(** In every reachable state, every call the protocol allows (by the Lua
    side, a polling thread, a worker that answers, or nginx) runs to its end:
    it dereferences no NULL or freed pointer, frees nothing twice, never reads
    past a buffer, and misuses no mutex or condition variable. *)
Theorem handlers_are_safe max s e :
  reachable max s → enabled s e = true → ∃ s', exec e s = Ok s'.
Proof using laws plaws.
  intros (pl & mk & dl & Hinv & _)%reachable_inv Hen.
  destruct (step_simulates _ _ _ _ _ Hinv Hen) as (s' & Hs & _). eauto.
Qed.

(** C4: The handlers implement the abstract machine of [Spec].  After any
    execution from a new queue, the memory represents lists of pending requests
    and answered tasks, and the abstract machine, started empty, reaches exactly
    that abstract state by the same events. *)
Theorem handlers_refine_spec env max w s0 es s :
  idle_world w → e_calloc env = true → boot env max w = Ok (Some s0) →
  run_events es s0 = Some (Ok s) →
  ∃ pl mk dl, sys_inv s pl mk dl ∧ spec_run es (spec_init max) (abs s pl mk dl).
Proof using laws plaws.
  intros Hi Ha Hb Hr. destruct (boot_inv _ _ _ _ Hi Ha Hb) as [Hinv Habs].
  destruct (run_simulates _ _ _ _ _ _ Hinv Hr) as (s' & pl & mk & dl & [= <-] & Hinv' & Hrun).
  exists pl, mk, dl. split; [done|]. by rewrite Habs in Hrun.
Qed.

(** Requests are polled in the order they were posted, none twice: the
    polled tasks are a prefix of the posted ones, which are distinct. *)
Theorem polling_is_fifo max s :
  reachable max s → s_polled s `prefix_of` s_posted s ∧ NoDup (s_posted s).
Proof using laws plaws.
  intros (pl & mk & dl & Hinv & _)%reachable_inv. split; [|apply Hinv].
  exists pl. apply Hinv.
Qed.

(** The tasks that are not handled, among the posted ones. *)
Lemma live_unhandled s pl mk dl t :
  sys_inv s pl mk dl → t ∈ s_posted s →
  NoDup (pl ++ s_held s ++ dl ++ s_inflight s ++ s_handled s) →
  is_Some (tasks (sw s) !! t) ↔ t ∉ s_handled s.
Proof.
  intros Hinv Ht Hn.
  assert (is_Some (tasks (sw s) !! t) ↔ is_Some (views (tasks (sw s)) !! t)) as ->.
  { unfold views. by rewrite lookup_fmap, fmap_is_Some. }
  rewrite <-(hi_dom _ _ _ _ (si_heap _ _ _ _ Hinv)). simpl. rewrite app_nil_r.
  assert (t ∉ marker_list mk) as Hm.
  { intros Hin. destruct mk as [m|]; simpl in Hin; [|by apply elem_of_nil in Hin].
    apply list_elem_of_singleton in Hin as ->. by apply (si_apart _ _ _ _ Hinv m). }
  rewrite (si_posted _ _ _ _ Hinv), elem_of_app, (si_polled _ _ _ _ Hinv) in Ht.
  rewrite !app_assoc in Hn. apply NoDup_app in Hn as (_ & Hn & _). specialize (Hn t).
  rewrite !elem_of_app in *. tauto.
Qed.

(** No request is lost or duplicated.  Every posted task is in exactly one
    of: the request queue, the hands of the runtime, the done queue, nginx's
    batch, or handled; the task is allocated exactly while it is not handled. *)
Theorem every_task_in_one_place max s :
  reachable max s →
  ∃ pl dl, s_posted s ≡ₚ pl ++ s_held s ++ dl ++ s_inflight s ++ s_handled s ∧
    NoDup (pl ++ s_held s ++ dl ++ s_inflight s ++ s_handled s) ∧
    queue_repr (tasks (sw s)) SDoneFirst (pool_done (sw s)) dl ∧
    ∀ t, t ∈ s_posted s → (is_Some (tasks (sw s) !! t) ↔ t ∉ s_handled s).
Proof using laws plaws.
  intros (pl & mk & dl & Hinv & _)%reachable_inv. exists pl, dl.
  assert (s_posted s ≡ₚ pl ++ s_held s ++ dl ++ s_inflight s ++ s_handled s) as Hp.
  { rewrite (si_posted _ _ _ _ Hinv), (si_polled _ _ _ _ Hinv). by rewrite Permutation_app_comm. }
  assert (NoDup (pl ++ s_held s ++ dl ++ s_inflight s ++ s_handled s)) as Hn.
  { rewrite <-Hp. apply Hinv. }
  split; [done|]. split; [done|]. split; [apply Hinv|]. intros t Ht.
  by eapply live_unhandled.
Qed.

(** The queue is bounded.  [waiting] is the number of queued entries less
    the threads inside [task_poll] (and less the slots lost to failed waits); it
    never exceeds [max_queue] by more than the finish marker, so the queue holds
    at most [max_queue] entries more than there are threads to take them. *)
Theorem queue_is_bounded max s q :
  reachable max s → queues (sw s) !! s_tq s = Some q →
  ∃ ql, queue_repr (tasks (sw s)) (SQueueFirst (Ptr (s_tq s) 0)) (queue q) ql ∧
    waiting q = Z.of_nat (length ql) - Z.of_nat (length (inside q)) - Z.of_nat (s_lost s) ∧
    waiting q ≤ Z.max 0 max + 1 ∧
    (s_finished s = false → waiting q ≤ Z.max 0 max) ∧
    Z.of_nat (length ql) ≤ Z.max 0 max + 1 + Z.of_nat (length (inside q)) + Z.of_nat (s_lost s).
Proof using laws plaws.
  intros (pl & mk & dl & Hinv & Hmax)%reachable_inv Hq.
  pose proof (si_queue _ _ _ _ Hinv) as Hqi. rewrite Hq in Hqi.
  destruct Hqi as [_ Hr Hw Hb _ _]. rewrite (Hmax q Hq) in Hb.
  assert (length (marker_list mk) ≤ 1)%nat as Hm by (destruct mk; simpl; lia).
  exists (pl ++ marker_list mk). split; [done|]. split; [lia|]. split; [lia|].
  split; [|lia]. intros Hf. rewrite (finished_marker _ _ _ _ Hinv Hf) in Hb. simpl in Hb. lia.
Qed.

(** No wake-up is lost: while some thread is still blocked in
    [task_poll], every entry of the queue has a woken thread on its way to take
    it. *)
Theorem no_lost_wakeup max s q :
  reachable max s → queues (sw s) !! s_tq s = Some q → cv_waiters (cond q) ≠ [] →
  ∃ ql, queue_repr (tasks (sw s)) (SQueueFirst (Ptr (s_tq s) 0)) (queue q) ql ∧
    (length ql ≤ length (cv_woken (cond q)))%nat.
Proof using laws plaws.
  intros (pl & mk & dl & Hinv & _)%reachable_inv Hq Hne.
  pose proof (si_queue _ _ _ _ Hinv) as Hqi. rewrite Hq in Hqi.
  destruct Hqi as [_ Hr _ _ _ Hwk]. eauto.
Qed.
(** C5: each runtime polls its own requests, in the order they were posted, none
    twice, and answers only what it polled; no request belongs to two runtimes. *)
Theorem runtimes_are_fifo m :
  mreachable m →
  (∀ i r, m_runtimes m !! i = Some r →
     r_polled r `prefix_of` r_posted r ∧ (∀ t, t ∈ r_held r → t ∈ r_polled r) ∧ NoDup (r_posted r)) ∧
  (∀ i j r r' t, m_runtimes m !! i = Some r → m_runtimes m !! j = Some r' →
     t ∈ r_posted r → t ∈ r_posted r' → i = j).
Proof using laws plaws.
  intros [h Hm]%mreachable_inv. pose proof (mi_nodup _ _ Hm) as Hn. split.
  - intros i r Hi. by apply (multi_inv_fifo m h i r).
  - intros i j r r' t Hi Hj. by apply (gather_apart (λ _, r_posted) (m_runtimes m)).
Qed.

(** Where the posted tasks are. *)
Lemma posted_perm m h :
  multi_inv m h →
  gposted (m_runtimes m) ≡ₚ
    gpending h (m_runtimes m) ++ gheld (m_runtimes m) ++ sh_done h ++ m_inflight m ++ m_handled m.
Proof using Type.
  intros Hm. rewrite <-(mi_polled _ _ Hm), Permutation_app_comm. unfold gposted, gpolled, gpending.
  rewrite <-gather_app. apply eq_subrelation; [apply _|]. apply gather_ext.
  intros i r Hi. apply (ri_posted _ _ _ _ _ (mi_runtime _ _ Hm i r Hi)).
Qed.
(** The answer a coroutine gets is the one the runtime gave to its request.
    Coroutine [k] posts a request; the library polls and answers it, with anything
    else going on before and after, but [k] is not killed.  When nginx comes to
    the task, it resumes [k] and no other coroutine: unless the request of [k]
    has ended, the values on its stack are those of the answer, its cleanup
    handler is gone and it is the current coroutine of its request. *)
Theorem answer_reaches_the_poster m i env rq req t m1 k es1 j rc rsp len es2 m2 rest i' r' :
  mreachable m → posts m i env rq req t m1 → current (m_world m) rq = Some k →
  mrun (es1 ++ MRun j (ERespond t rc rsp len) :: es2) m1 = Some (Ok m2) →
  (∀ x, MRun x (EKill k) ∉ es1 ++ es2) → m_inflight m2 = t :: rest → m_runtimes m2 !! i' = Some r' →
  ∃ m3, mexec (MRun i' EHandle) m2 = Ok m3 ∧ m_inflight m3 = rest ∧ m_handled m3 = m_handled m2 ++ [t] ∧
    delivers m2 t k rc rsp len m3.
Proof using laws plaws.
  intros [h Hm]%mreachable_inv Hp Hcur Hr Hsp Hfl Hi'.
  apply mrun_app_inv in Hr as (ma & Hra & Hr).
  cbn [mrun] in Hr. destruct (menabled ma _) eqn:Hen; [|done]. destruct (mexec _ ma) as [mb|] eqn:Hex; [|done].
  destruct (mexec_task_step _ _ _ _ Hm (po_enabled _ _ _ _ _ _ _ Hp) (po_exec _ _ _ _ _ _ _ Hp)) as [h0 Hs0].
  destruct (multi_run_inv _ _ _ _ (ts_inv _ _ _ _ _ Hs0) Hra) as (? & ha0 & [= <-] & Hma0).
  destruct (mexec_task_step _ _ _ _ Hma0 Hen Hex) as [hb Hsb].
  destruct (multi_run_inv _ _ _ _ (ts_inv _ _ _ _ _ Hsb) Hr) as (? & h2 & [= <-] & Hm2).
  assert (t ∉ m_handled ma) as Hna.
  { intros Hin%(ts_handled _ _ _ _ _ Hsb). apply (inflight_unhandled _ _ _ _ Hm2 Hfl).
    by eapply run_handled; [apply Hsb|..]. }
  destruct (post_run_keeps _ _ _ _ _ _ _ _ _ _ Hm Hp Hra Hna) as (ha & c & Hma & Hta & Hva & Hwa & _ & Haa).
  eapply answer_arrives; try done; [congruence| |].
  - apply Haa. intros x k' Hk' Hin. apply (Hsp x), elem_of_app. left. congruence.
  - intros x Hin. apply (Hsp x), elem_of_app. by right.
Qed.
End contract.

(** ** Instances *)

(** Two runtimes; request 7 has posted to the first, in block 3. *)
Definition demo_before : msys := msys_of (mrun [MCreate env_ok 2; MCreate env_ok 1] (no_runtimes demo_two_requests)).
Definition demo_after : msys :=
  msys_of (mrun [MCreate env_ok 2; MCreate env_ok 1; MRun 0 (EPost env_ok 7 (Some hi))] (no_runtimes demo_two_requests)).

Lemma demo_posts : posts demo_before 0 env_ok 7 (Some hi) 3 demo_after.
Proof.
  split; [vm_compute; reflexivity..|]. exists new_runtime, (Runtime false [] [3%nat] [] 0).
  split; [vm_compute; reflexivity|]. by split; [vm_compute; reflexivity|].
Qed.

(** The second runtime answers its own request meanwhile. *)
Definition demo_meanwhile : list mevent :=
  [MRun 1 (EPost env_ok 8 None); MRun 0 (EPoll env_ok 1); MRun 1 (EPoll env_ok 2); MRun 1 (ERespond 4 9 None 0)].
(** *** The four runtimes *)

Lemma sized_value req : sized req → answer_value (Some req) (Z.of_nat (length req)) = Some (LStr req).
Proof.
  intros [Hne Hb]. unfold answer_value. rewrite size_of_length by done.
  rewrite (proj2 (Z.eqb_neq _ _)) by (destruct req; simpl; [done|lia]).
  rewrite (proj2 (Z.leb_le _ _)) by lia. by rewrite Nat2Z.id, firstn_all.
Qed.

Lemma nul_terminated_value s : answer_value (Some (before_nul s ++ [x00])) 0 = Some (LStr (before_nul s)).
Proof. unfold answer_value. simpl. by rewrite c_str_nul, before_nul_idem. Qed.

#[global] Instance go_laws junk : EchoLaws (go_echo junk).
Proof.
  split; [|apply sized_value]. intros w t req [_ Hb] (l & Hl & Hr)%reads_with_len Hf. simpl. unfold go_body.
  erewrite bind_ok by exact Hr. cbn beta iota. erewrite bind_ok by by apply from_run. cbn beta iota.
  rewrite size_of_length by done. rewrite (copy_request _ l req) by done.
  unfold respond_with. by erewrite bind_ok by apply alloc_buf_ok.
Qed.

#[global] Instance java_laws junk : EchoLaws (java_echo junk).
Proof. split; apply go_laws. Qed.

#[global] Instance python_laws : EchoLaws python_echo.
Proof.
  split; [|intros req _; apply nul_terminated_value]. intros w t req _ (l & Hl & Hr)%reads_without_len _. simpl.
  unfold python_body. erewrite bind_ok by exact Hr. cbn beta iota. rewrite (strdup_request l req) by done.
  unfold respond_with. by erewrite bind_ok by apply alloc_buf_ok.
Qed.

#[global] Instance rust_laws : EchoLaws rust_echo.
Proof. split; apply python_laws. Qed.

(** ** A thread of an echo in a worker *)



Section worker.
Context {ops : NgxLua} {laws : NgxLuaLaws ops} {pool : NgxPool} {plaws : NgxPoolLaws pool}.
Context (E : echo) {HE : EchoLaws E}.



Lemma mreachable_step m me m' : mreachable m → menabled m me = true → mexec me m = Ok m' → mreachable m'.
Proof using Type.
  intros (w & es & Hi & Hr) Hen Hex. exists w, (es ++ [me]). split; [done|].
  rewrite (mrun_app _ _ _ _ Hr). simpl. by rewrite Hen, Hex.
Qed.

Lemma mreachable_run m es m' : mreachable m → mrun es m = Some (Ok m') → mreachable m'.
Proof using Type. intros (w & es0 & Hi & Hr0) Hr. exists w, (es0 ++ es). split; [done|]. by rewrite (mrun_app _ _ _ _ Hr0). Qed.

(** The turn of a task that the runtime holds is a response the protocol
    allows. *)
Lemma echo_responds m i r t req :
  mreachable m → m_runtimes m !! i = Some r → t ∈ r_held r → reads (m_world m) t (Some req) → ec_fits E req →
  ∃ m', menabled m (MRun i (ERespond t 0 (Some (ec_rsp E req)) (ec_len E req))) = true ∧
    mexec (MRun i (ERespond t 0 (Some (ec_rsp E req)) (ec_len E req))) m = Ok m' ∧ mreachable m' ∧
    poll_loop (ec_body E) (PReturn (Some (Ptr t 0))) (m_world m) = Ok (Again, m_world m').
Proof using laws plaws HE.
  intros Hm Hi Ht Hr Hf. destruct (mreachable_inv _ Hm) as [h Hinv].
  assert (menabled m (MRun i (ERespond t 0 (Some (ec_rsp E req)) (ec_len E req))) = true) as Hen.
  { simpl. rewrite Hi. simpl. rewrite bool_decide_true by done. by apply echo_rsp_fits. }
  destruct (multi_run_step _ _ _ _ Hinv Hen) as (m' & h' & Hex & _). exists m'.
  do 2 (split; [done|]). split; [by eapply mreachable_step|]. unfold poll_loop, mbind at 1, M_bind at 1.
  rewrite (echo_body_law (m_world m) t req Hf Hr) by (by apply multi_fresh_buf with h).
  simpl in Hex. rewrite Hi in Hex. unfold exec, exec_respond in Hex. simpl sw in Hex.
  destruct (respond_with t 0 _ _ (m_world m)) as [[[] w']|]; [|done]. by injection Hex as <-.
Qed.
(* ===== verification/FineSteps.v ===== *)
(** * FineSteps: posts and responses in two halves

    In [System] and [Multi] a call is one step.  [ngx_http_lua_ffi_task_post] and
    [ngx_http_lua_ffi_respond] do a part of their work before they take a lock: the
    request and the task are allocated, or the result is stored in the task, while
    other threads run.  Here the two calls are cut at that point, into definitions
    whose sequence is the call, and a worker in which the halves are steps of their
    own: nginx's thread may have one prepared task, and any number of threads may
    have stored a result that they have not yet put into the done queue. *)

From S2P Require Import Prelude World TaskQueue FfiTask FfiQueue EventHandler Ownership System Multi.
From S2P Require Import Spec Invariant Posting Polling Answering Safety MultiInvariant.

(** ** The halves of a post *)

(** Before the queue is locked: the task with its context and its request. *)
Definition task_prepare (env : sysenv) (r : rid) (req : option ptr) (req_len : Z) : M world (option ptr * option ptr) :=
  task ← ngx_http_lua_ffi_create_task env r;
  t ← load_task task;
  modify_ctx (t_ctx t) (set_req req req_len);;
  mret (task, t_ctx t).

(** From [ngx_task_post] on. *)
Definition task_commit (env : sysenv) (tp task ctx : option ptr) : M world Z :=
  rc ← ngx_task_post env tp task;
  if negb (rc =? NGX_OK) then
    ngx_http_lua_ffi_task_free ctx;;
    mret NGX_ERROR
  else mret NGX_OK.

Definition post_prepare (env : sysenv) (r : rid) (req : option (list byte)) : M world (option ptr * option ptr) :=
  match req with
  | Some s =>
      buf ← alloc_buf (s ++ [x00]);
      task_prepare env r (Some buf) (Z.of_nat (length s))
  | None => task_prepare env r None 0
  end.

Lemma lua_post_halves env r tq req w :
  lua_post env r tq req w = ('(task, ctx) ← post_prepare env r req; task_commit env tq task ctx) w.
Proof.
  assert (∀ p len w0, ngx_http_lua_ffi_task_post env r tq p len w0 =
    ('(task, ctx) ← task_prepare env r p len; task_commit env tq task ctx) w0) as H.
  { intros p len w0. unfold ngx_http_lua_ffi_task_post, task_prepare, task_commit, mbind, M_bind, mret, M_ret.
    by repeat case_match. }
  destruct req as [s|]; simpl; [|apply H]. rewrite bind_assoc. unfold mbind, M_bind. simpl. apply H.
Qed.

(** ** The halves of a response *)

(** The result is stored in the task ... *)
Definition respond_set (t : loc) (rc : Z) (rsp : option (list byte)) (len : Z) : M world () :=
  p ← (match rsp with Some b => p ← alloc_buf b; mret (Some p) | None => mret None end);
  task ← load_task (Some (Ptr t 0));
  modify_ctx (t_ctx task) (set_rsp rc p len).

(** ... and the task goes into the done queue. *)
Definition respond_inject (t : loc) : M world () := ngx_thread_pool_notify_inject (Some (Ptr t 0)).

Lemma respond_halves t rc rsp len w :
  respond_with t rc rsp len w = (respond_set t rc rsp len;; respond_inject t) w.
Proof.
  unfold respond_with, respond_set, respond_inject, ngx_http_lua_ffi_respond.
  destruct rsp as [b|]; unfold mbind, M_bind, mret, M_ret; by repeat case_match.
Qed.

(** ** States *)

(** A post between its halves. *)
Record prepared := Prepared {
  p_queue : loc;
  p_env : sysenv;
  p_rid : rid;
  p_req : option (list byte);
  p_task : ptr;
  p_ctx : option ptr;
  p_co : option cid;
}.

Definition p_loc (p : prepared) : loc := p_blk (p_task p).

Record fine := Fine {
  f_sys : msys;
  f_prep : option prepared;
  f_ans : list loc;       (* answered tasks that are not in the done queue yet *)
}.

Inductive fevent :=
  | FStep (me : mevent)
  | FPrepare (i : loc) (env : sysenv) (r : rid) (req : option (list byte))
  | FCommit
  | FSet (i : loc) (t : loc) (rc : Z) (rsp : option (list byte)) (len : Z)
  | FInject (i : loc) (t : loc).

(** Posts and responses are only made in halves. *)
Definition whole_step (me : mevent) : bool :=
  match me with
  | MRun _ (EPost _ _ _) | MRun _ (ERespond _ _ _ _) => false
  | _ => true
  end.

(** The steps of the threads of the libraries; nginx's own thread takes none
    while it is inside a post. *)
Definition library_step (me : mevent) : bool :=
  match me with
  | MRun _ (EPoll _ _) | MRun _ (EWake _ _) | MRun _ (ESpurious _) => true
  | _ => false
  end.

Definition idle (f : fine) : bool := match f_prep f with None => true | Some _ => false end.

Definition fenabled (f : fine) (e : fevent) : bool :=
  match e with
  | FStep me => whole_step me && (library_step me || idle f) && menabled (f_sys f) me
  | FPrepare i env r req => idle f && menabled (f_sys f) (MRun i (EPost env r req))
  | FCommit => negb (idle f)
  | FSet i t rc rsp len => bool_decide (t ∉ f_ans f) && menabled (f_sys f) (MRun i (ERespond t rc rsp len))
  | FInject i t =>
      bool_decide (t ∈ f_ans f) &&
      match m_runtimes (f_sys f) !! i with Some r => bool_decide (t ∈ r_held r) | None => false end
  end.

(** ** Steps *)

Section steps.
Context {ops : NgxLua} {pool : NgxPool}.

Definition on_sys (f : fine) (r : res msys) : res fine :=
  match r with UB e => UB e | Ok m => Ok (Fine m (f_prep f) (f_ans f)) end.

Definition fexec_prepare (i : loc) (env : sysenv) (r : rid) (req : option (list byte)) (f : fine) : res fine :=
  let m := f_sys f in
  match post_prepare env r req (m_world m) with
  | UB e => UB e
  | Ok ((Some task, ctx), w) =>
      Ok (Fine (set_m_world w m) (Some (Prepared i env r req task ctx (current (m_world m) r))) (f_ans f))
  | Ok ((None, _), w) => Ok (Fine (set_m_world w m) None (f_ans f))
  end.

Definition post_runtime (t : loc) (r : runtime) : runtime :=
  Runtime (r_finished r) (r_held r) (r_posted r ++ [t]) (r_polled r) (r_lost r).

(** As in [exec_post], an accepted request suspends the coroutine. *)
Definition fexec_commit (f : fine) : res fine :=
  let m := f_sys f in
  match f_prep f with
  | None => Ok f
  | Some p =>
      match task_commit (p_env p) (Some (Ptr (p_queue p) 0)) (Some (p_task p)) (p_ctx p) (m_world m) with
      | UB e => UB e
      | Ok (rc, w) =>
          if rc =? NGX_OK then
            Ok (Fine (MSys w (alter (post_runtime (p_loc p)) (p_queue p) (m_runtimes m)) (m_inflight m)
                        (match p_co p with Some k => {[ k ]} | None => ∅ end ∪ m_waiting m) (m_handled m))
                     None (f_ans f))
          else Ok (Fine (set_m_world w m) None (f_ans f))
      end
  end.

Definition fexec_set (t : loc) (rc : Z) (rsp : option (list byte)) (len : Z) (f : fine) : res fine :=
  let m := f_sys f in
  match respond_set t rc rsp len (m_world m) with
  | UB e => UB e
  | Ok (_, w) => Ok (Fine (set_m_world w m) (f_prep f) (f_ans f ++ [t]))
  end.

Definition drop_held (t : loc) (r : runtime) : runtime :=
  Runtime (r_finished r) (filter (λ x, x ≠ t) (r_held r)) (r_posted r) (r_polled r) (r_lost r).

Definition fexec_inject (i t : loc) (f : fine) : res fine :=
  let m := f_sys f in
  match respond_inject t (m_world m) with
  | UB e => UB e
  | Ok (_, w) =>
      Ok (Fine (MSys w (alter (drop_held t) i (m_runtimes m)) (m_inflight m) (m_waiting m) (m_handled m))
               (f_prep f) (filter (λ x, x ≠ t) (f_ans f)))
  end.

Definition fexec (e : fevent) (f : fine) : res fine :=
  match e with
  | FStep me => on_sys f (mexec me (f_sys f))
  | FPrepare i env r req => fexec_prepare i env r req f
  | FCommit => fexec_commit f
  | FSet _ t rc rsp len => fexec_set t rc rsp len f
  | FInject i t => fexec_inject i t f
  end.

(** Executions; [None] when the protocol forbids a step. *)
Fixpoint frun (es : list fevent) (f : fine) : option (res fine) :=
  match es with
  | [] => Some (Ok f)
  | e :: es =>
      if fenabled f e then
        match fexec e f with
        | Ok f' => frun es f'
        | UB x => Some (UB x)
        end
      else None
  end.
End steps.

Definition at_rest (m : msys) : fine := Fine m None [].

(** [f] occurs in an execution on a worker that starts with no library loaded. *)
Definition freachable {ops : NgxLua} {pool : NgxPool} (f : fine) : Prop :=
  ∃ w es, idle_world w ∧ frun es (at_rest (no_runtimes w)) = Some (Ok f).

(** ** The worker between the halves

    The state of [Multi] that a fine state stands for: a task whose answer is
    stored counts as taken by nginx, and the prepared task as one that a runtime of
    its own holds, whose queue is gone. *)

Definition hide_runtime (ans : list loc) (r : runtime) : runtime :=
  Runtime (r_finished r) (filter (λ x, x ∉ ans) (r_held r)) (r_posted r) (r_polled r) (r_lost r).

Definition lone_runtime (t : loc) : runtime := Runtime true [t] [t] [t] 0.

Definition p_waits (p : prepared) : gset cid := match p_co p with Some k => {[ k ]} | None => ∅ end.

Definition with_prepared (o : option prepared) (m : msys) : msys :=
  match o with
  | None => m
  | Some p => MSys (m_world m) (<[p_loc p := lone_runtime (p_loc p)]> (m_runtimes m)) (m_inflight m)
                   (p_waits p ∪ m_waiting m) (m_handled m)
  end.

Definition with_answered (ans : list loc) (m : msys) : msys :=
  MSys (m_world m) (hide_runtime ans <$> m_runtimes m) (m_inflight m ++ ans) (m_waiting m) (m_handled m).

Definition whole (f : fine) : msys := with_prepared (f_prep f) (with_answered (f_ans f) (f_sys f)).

**WHAT THE TASK REQUIRES**
Extract all lines from the data in which "holds" is found.

**SOLUTION TO THIS TASK**
    never exceeds [max_queue] by more than the finish marker, so the queue holds
(** The turn of a task that the runtime holds is a response the protocol
    its own holds, whose queue is gone. *)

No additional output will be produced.